The company has earned numerous honors including the IDEA award from Mindseye, John Van Voris Award for Community Service, two What’s Right with the Region Awards, one for Fostering Creativity for Social Change and one for Improving Racial Equality and Social Justice from Focus St. Louis, the Community Enhancement Award from the Governor’s Council on Disabilities, and the Midwest Gala Human Rights Campaign Organization Equality Award. 
One of the areas for which Lipkin is best known is in disability, founding the DisAbility Project in 1995 with the late occupational therapist, Fran Cohen. Still active, the project will be featured at Festability, the largest cultural gathering of people with disabilities in Missouri, this October.  
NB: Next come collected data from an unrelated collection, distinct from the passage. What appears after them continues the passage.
Lemma postRender_json_body resolver browser req :
  (forall v, isString v = false -> resolver v = throw TypeError) ->
  isTheString (getField "content-type" (headers req)) "application/json" = true ->
  isString (get (body req) "url") = false ->
  Routes.postRender resolver browser req
  = if isString (get (body req) "html")
    then ([], Throw TypeError)
    else ([], Throw (HttpError 400 "Body must contain url or html")).
Proof.
  intros Hres Hct Hurl. unfold Routes.postRender. rewrite Hct, Hurl. cbv iota.
  destruct (isString (get (body req) "html")) eqn:Ehtml; cbn [orb negb].
  - rewrite bind_ret.
    destruct (body req) as [| | | | |fs]; try discriminate.
    rewrite redirectOrRender_spec. cbn [get] in Hurl.
    now rewrite (Hres _ Hurl).
  - reflexivity.
Qed.

(** X17.  The POST route gets to the network or the browser only for a
    body sent as [application/json] that holds a string [url].  Every other
    request fails before any call, with status 400 or with a TypeError: a
    raw HTML body is never rendered. *)
Theorem postRender_needs_json_url (parseURL : string -> option Url.URL)
    (fetchHead : string -> outcome Response) (browser : PdfCore.Puppeteer)
    (req : Request) :
  (isTheString (getField "content-type" (headers req)) "application/json"
   && isString (get (body req) "url"))%bool = false ->
  exists e,
    postRender parseURL fetchHead browser req = ([], Throw e)
    /\ (e = TypeError \/ exists message, e = HttpError 400 message).
Proof.
  intros H. unfold postRender.
  destruct (isTheString (getField "content-type" (headers req)) "application/json")
    eqn:Hct.
  - cbn [andb] in H.
    rewrite (postRender_json_body _ _ _ (resolver_nonstring _ _) Hct H).
    destruct (isString (get (body req) "html")); eexists; split; eauto.
  - rewrite (postRender_raw_body _ _ _ (resolver_nonstring _ _) Hct).
    destruct (isString (getField "url" (query req))); eexists; split; eauto.
Qed.

Lemma postRender_needs_json_url_witness :
  exists e,
    postRender Url.parsePlain Mock.offline (Mock.healthy Mock.pdfBytes)
      {| headers := [("content-type", VStr "application/json; charset=utf-8")];
         body := VObj [("url", VStr "https://example.com/")]; query := [] |}
    = ([], Throw e)
    /\ (e = TypeError \/ exists message, e = HttpError 400 message).
Proof.
  apply (postRender_needs_json_url Url.parsePlain Mock.offline
           (Mock.healthy Mock.pdfBytes)
           {| headers := [("content-type", VStr "application/json; charset=utf-8")];
              body := VObj [("url", VStr "https://example.com/")]; query := [] |}).
  reflexivity.
Defined.

(** X18.  For a body that is not sent as [application/json], the POST route
    answers 400 "url query parameter is not allowed when body is HTML"
    exactly when the query string has a string [url], and it does so before
    any call. *)
Theorem postRender_raw_body_rejects_url (parseURL : string -> option Url.URL)
    (fetchHead : string -> outcome Response) (browser : PdfCore.Puppeteer)
    (req : Request) :
  isTheString (getField "content-type" (headers req)) "application/json" = false ->
  (postRender parseURL fetchHead browser req
   = ([], Throw (HttpError 400 "url query parameter is not allowed when body is HTML"))
   <-> isString (getField "url" (query req)) = true).
Proof.
  intros Hct. unfold postRender.
  rewrite (postRender_raw_body _ _ _ (resolver_nonstring _ _) Hct).
  destruct (isString (getField "url" (query req))); split; auto; discriminate.
Qed.

Lemma postRender_raw_body_rejects_url_witness :
  postRender Url.parsePlain Mock.offline (Mock.healthy Mock.pdfBytes)
    {| headers := [("content-type", VStr "text/html")];
       body := VStr "<h1>Hello</h1>";
       query := [("url", VStr "https://x.test")] |}
  = ([], Throw (HttpError 400 "url query parameter is not allowed when body is HTML")).
Proof.
  apply (postRender_raw_body_rejects_url Url.parsePlain Mock.offline
           (Mock.healthy Mock.pdfBytes)
           {| headers := [("content-type", VStr "text/html")];
              body := VStr "<h1>Hello</h1>";
              query := [("url", VStr "https://x.test")] |});
    reflexivity.
Defined.

(** X19.  When the resolver answers a URL, either route answers with a
    redirect to it and nothing else: what the resolver did, then the
    redirect; the browser is not launched and no PDF is sent. *)
Theorem routes_redirect (parseURL : string -> option Url.URL)
    (fetchHead : string -> outcome Response) (browser : PdfCore.Puppeteer)
    (req : Request) (s r : string) (t : list event) :
  PdfHttp.getExistingPdfUrl parseURL fetchHead (VStr s) = (t, Return (VStr r)) ->
  (getField "url" (query req) = VStr s ->
   getRender parseURL fetchHead browser req = ((t ++ [EvRedirect (VStr r)])%list, Return tt))
  /\ (isTheString (getField "content-type" (headers req)) "application/json" = true ->
      get (body req) "url" = VStr s ->
      postRender parseURL fetchHead browser req
      = ((t ++ [EvRedirect (VStr r)])%list, Return tt)).
Proof.
  intros Hres. split.
  - intros Hurl. unfold getRender, Routes.getRender.
    rewrite redirectOrRender_spec, getOptsFromQuery_field_url, Hurl, Hres.
    reflexivity.
  - intros Hct Hurl. unfold postRender, Routes.postRender.
    rewrite Hct, Hurl. cbn [isString orb negb]. rewrite bind_ret.
    destruct (body req) as [| | | | |fs]; try discriminate.
    cbn [get] in Hurl.
    rewrite redirectOrRender_spec, Hurl, Hres. reflexivity.
Qed.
“We (the company) create our work from scratch as an ensemble based on story circles, dialogue and improvisation; although, we also commissioned a disabled version of ‘The Adventures of Tom Sawyer,’” Lipkin shared in an interview with AmeriDisability. “We have performed for over 100,000 people and our work is included in the permanent collection of the Missouri History Museum.” 
Lipkin herself has previously been recognized with awards such as the Missouri Arts Award, Bud Light Ultra Pride Award, Ethical Humanist of the Year, ATHE Leadership for Community-based Theatre and Civic Engagement, a Woman of Achievement, Woman Justice Award from Missouri Lawyers, and the Visionary Award from Grand Center, among others. This year, she is listed as one of the 50 Key Figures in Queer U.S. Theatre. 
In 2016, Lipkin expanded her commitment to social advocacy and promoting active citizenship by founding Dance the Vote (DTV). The nonpartisan arts initiative brings together local, national, and international artists to make a difference during election seasons by promoting voter awareness. Artists are encouraged to create pieces about issues that might compel them to vote. 
What began as a performance for a few dozen people on a rainy afternoon outside fellow Webster student Tom Ray’s iconic record store, Vintage Vinyl, has now reached thousands of people through the inclusion of commissioned dance videos, accompanied by information on voter registration. In 2020, the project was featured as part of "Every Vote Counts: A Celebration of Democracy" on CBS, hosted by Kerry Washington, America Ferrera and Alicia Keys. 
Today, DTV continues to promote voter advocacy and registration through performance, video, graphics, and other art forms. Most of the choreography is based on themes of the voting experience: including the experience of African Americans, women, people with disabilities, immigrants, and more. DTV will return to the Missouri History Museum for the 2024 election cycle, and are partnering with the St. Louis Public Library on a photo project called the Voters of St. Louis.  
Lipkin describes herself as a proud Webster alumna, still recalling some professors who encouraged and recognized her talents and emerging interests. 
“Reta Madsen told me I could really write. Harry Cargas encouraged deep thinking about ethical issues. And Sister Barbara Barbato was a cheerleader, encouraging me to explore my less conventional path. I also met some of my closest and long time friends there. I’m not sure who I would be if I hadn’t gone to Webster,” she said. 
Lipkin says she tries to pay it back by mentoring numerous Webster students as interns in graphic design, public relations and marketing for nonprofits.  
“It’s challenging and also meaningful to spend much of one’s life making art and working for social change, and a privilege I do not take for granted,” Lipkin said. “I’m grateful to everyone with whom I have worked or who has supported my efforts as well as other artists who inspire me.”